In the 1960s, Mr. Yu and some friends pooled their money together and bought their first property, the beginning of a new career that would see him make millions through shrewd purchases that he would sometimes later sell at 20 or more times the original price. As his holdings grew, he became notorious in Hong Kong as the “Love Hotel King” – a name he detests – because many of the properties he owned were rented by operators of hotels catering to hourly stays. He also won fame for buying the last home that kung-fu star Bruce Lee lived in before his death, a property Mr. Yu later donated back to the Hong Kong government as a museum.
Hard lessons in giving
But in rural China, particularly his native Hunan province, Mr. Yu was developing a very different reputation. When he returned to his hometown of Lou De each year for the Spring Festival holiday, he handed out red envelopes stuffed with cash to the elderly and poor.
Those trips taught him an early lesson about the perils of charitable giving. One year, he enlisted the help of local government officials to help him stuff each envelope with 400 yuan.
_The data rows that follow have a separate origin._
(** * Thermography imaging pipeline: the stage code and its properties

    A shallow embedding of the thermography products of the pipeline
    (ConcreteProducts/Thermography/*.py): the frequency-group matcher that the
    stages share, the BRISQUE quality gate, the three preprocessing steps,
    the channel merge of the enrichment stage, the threshold filter of the
    defect detector, the save step of every stage on a model of the working
    directory, and the collaborator handoff of [load_images]. *)

From Stdlib Require Import Ascii String QArith Qround Lia Lqa.
From stdpp Require Import base option list sorting strings gmap.

Local Open Scope string_scope.

(** ** Outcomes of Python code

    A Python call either returns or raises.  [AssertionError] carries the
    list that the handler hands to [logger.error] ("Check files: ...") right
    before it re-raises the exception. *)

Inductive exn :=
| AssertionError (checked_files : list string)
| IndexError
| AttributeError
| ValueError (msg : string)
| FileNotFoundError (path : string)
| IsADirectoryError (path : string)
| SystemExit (code : Z).

Inductive outcome (A : Type) :=
| Done (a : A)
| Raised (e : exn).
Arguments Done {A} a.
Arguments Raised {A} e.

#[global] Instance outcome_bind : MBind outcome := fun A B f m =>
  match m with
  | Done a => f a
  | Raised e => Raised e
  end.

(** A [for] loop whose body may raise: the loop stops at the first
    exception, as Python does. *)
Fixpoint for_each {A S} (xs : list A) (body : A -> S -> outcome S) (s : S)
  : outcome S :=
  match xs with
  | [] => Done s
  | x :: xs' => s' ← body x s; for_each xs' body s'
  end.

(** ** Strings: [in], [os.path.basename], and the [re] fragment in use *)

Module Str.

Fixpoint startswith (a s : string) : bool :=
  match a, s with
  | EmptyString, _ => true
  | String c a', String d s' => Ascii.eqb c d && startswith a' s'
  | String _ _, EmptyString => false
  end.

(** [a in s] on Python strings: [a] occurs in [s] as a substring. *)
Fixpoint contains (a s : string) : bool :=
  startswith a s ||
  match s with
  | EmptyString => false
  | String _ s' => contains a s'
  end.

(** [s.endswith(a)] *)
Definition endswith (a s : string) : bool :=
  startswith (String.rev a) (String.rev s).

Fixpoint has_char (c : ascii) (s : string) : bool :=
  match s with
  | EmptyString => false
  | String d s' => Ascii.eqb c d || has_char c s'
  end.

(** [posixpath.basename]: what follows the last ["/"]. *)
Fixpoint basename (p : string) : string :=
  match p with
  | EmptyString => EmptyString
  | String c p' =>
      if has_char "/" p' then basename p'
      else if Ascii.eqb c "/" then p' else p
  end.

(** [posixpath.dirname] on the paths the stages build: what precedes the
    last ["/"] (the empty string when there is none). *)
Fixpoint dirname (p : string) : string :=
  match p with
  | EmptyString => EmptyString
  | String c p' =>
      if has_char "/" p' then String c (dirname p') else EmptyString
  end.

(** [posixpath.join] of a directory and an entry name. *)
Definition join (d n : string) : string :=
  if startswith "/" n then n
  else match d with
       | EmptyString => n
       | _ => if Ascii.eqb (default "/"%char (last (list_ascii_of_string d))) "/"
              then d +:+ n else d +:+ "/" +:+ n
       end.

Definition is_digit (c : ascii) : bool :=
  let n := nat_of_ascii c in (48 <=? n)%nat && (n <=? 57)%nat.

(** [\s] on a [str] pattern: the whitespace among the first 256 code
    points. *)
Definition is_space (c : ascii) : bool :=
  let n := nat_of_ascii c in
  ((9 <=? n)%nat && (n <=? 13)%nat) || ((28 <=? n)%nat && (n <=? 32)%nat)
  || (n =? 133)%nat || (n =? 160)%nat.

(** The pieces a pattern of this program is a sequence of. *)
Inductive atom :=
| Chr (c : ascii)              (* the character itself *)
| Cls (p : ascii -> bool)      (* one character of a class *)
| Opt (c : ascii)              (* c?  *)
| Star (p : ascii -> bool)     (* [..]*  *)
| Plus (p : ascii -> bool).    (* [..]+  *)

(** Greedy repetition with backtracking: take the character, and come back
    to the continuation at this point if the rest fails with it. *)
Fixpoint star (p : ascii -> bool) (k : string -> option string) (s : string)
  : option string :=
  match s with
  | EmptyString => k s
  | String c s' =>
      if p c then
        match star p k s' with
        | Some r => Some r
        | None => k s
        end
      else k s
  end.

(** [match_here pat s]: the first match of [pat] at the start of [s] in
    the order a backtracking matcher finds them, as what is left of [s]
    behind the match. *)
Fixpoint match_here (pat : list atom) (s : string) : option string :=
  match pat with
  | [] => Some s
  | Chr c :: pat' =>
      match s with
      | String d s' => if Ascii.eqb c d then match_here pat' s' else None
      | EmptyString => None
      end
  | Cls p :: pat' =>
      match s with
      | String d s' => if p d then match_here pat' s' else None
      | EmptyString => None
      end
  | Opt c :: pat' =>
      match s with
      | String d s' =>
          if Ascii.eqb c d then
            match match_here pat' s' with
            | Some r => Some r
            | None => match_here pat' s
            end
          else match_here pat' s
      | EmptyString => match_here pat' s
      end
  | Star p :: pat' => star p (match_here pat') s
  | Plus p :: pat' =>
      match s with
      | String d s' => if p d then star p (match_here pat') s' else None
      | EmptyString => None
      end
  end.

(** Length of the match of [pat] at the start of [s]. *)
Definition match_len (pat : list atom) (s : string) : option nat :=
  match match_here pat s with
  | Some r => Some (String.length s - String.length r)%nat
  | None => None
  end.

(** [re.sub(pat, repl, s)]: every leftmost non-overlapping match is
    replaced.  [skip] counts the characters of the current match that are
    still to be dropped.  The patterns of this program match no empty
    string. *)
Fixpoint sub_from (pat : list atom) (repl : string) (skip : nat) (s : string)
  : string :=
  match s with
  | EmptyString => EmptyString
  | String c s' =>
      match skip with
      | S n => sub_from pat repl n s'
      | O =>
          match match_len pat s with
          | Some (S n) => repl +:+ sub_from pat repl n s'
          | _ => String c (sub_from pat repl 0 s')
          end
      end
  end.

Definition re_sub (pat : list atom) (repl s : string) : string :=
  sub_from pat repl 0 s.

Definition push (c : ascii) (pieces : list string) : list string :=
  match pieces with
  | [] => [String c EmptyString]
  | p :: ps => String c p :: ps
  end.

(** [re.split(pat, s)]: the pieces between the matches. *)
Fixpoint split_from (pat : list atom) (skip : nat) (s : string) : list string :=
  match s with
  | EmptyString => [EmptyString]
  | String c s' =>
      match skip with
      | S n => split_from pat n s'
      | O =>
          match match_len pat s with
          | Some (S n) => EmptyString :: split_from pat n s'
          | _ => push c (split_from pat 0 s')
          end
      end
  end.

Definition re_split (pat : list atom) (s : string) : list string :=
  split_from pat 0 s.

End Str.

(** ** The frequency-group matcher *)

(** ["[0-9]+_?[0-9]*Hz"] *)
Definition frequency_pattern : list Str.atom :=
  [Str.Plus Str.is_digit; Str.Opt "_"; Str.Star Str.is_digit;
   Str.Chr "H"; Str.Chr "z"].

(** ['\s\s'] *)
Definition double_space_pattern : list Str.atom :=
  [Str.Cls Str.is_space; Str.Cls Str.is_space].

(** [re.sub("[0-9]+_?[0-9]*Hz", "", basename(s))] *)
Definition ungrouped_name (s : string) : string :=
  Str.re_sub frequency_pattern "" (Str.basename s).

(** [uip]: the names of the images without the frequency part. *)
Definition uip (image_paths : list string) : list string :=
  ungrouped_name <$> image_paths.

(** The two list comprehensions of the loop body.  [split_path[1]] is
    evaluated once per path that passed the first filter, so a name without
    two adjacent blanks raises [IndexError] only if some path contains
    [split_path[0]]. *)
Definition corresponding_paths (image_paths : list string)
    (composite_image_name : string) : outcome (list string) :=
  let split_path := Str.re_split double_space_pattern composite_image_name in
  let first := filter (fun s => Str.contains (default "" (split_path !! 0%nat)) s = true)
                      image_paths in
  match first with
  | [] => Done []
  | _ =>
      match split_path !! 1%nat with
      | Some suffix => Done (filter (fun s => Str.contains suffix s = true) first)
      | None => Raised IndexError
      end
  end.

(** [assert len(corresponding_paths) == 3], with the handler that logs the
    list and re-raises. *)
Definition assert_three (paths : list string) : outcome (list string) :=
  if (length paths =? 3)%nat then Done paths else Raised (AssertionError paths).

(** The members of one composite image, as every stage computes them. *)
Definition group_of (image_paths : list string) (name : string)
  : outcome (list string) :=
  ps ← corresponding_paths image_paths name; assert_three ps.

(** [set(uip)] yields each distinct name once, in an order the language
    leaves open.  The loops below take the sequence of names they visit as
    an argument; [set_order] is one such sequence. *)
Definition set_order (names : list string) : list string := remove_dups names.


(** A file of one measurement: [<prefix> <token> <suffix>] in directory
    [d], the naming contract of the stages, where [token] is the frequency
    (["1Hz"], ["0_5Hz"]). *)
Definition frequency_file (d prefix token suffix : string) : string :=
  Str.join d (prefix +:+ " " +:+ token +:+ " " +:+ suffix).

(** The three measurements of one sample. *)
Definition sample_files (d prefix suffix : string) (tokens : list string)
  : list string :=
  (fun token => frequency_file d prefix token suffix) <$> tokens.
He found out later that much of the cash had been pocketed by the corrupt bureaucrats, and to this day he insists that the money he donates go directly to the recipients without going through any other charities or government agencies. “In China, I do charity only with my own eyes and hands. I don’t trust others,” he says.
Mr. Yu’s initial foray into wider-scale philanthropy came after he developed cataracts and had a successful operation to repair his eyes in 2000. When he researched the disease afterwards, he found that 400,000 Chinese developed cataracts every year, and many sufferers couldn’t afford the required surgery.
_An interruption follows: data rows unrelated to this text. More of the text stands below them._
(** * Credit-card fraud detection dashboard: the client's data shaping

    A shallow embedding of the TypeScript pages and components of the
    React client (Transactions, TransactionsTable, Login, History,
    Analytics, Settings, Dashboard) and the properties their code
    satisfies.

    JavaScript numbers are IEEE-754 binary64 values: they are modelled by
    Rocq's primitive floats, whose operations are the same ones.  Counts,
    array lengths, page numbers and epoch milliseconds are integers far
    below 2^53, where binary64 arithmetic is exact: they are modelled by
    [Z] and [nat]. *)

From Stdlib Require Import ZArith Floats Uint63 Bool List Ascii String Lia.
From Stdlib Require Import Sorting.Sorted Sorting.Permutation.
From stdpp Require Import base option gmap strings list fin_maps.

Local Open Scope Z_scope.

(* ===================================================================== *)
(** * JavaScript values *)
(* ===================================================================== *)

Module JS.

(** ** Numbers *)

Definition number := float.

Definition NaN : number := PrimFloat.nan.

(** [ToBoolean] on a number: [+0], [-0] and [NaN] are falsy. *)
Definition number_truthy (x : number) : bool :=
  negb (PrimFloat.eqb x 0%float || PrimFloat.is_nan x).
He was deeply moved and decided to spend $10-million annually on mobile cataract clinics that drive to the most remote parts of China to perform surgeries paid for by Mr. Yu. His own oversized photograph – his eyes clear of cataracts – is on the side of the “Bright Eyes” vans, which have carried out more than 150,000 cataract operations around the country since 2003.
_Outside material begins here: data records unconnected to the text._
(** An entry of the elementwise combination of two matrices of one shape. *)
Lemma bcast2_entry :
  forall (f : R -> R -> R) (n c : nat) (A B : list (list R)) (i j : nat),
    mat n c A -> mat n c B -> i < n -> j < c ->
    nth j (nth i (bcast (bcast f) A B) []) 0%R
    = f (nth j (nth i A []) 0%R) (nth j (nth i B []) 0%R).
Proof.
  intros f n c A B i j [HA1 HA2] [HB1 HB2] Hi Hj.
  rewrite bcast_same_length by congruence.
  rewrite (map2_nth (bcast f) A B (@nil R) (@nil R) (@nil R)) by congruence.
  assert (La : length (nth i A []) = c) by (apply Forall_nth_length; [assumption|lia]).
  assert (Lb : length (nth i B []) = c) by (apply Forall_nth_length; [assumption|lia]).
  rewrite bcast_same_length by congruence.
  apply map2_nth; congruence.
Qed.

Lemma map_map_entry :
  forall (f : R -> R) (n c : nat) (A : list (list R)) (i j : nat),
    mat n c A -> i < n -> j < c ->
    nth j (nth i (map (map f) A) []) 0%R = f (nth j (nth i A []) 0%R).
Proof.
  intros f n c A i j [HA1 HA2] Hi Hj.
  change (@nil R) with (map f []) at 1. rewrite map_nth.
  assert (La : length (nth i A []) = c) by (apply Forall_nth_length; [assumption|lia]).
  rewrite (nth_indep _ 0%R (f 0%R)) by (rewrite length_map; lia).
  apply map_nth.
Qed.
Mr. Yu says his latest passion is education. He says he wants the bulk of the money from his most recent endowment, as well as the profits from the hotels and other properties he has donated to the Yu Pengnian Foundation, to go to scholarships. “Some for poor students, others for talented students I want to encourage, including foreign students who want to study in China,” he said. “Education is very important for a country, very closely related to its prosperity and standard of living.”
A legacy project
Mr. Yu is proud to hear his name mentioned alongside such famous Western philanthropists as Bill Gates and George Soros – as well as Hong Kong’s Li Kashing, Asia's most famous philanthropist who has given away $1.4-billion of his estimated $21-billion – but likes to point out that he’s gone a step further than they have by giving away all his money. However, he admits he wasn’t ready to go back to the hard life he lived as a young man.
“I’m not poor, not yet. I still have a credit card – an American credit card – and I take a VIP room in this hotel. And I take business-class flights. I allow myself this,” he says, smiling.
As Mr. Yu speaks, his grandson, Dennis Pang, watches with obvious respect and affection. As someone who was in line to inherit some of the fortune, Mr. Pang admits that he was initially bewildered by his grandfather’s insistence on giving away what he had earned. But then he took a job as his grandfather’s personal assistant, and saw first-hand the good the Yu Pengnian Foundation was doing.
“Before I came here, I was a little confused. But now when I see the people that he helps, I understand that it’s special,” Mr. Pang said. My. Yu’s two sons, both in their 60s, sit on the foundation’s board of directors.
Mr. Yu is pleased to have his family’s support, but says he would have gone ahead with his philanthropy with or without their approval. “I don’t care what others think. It makes me happy to give my money away. I used to be poor.”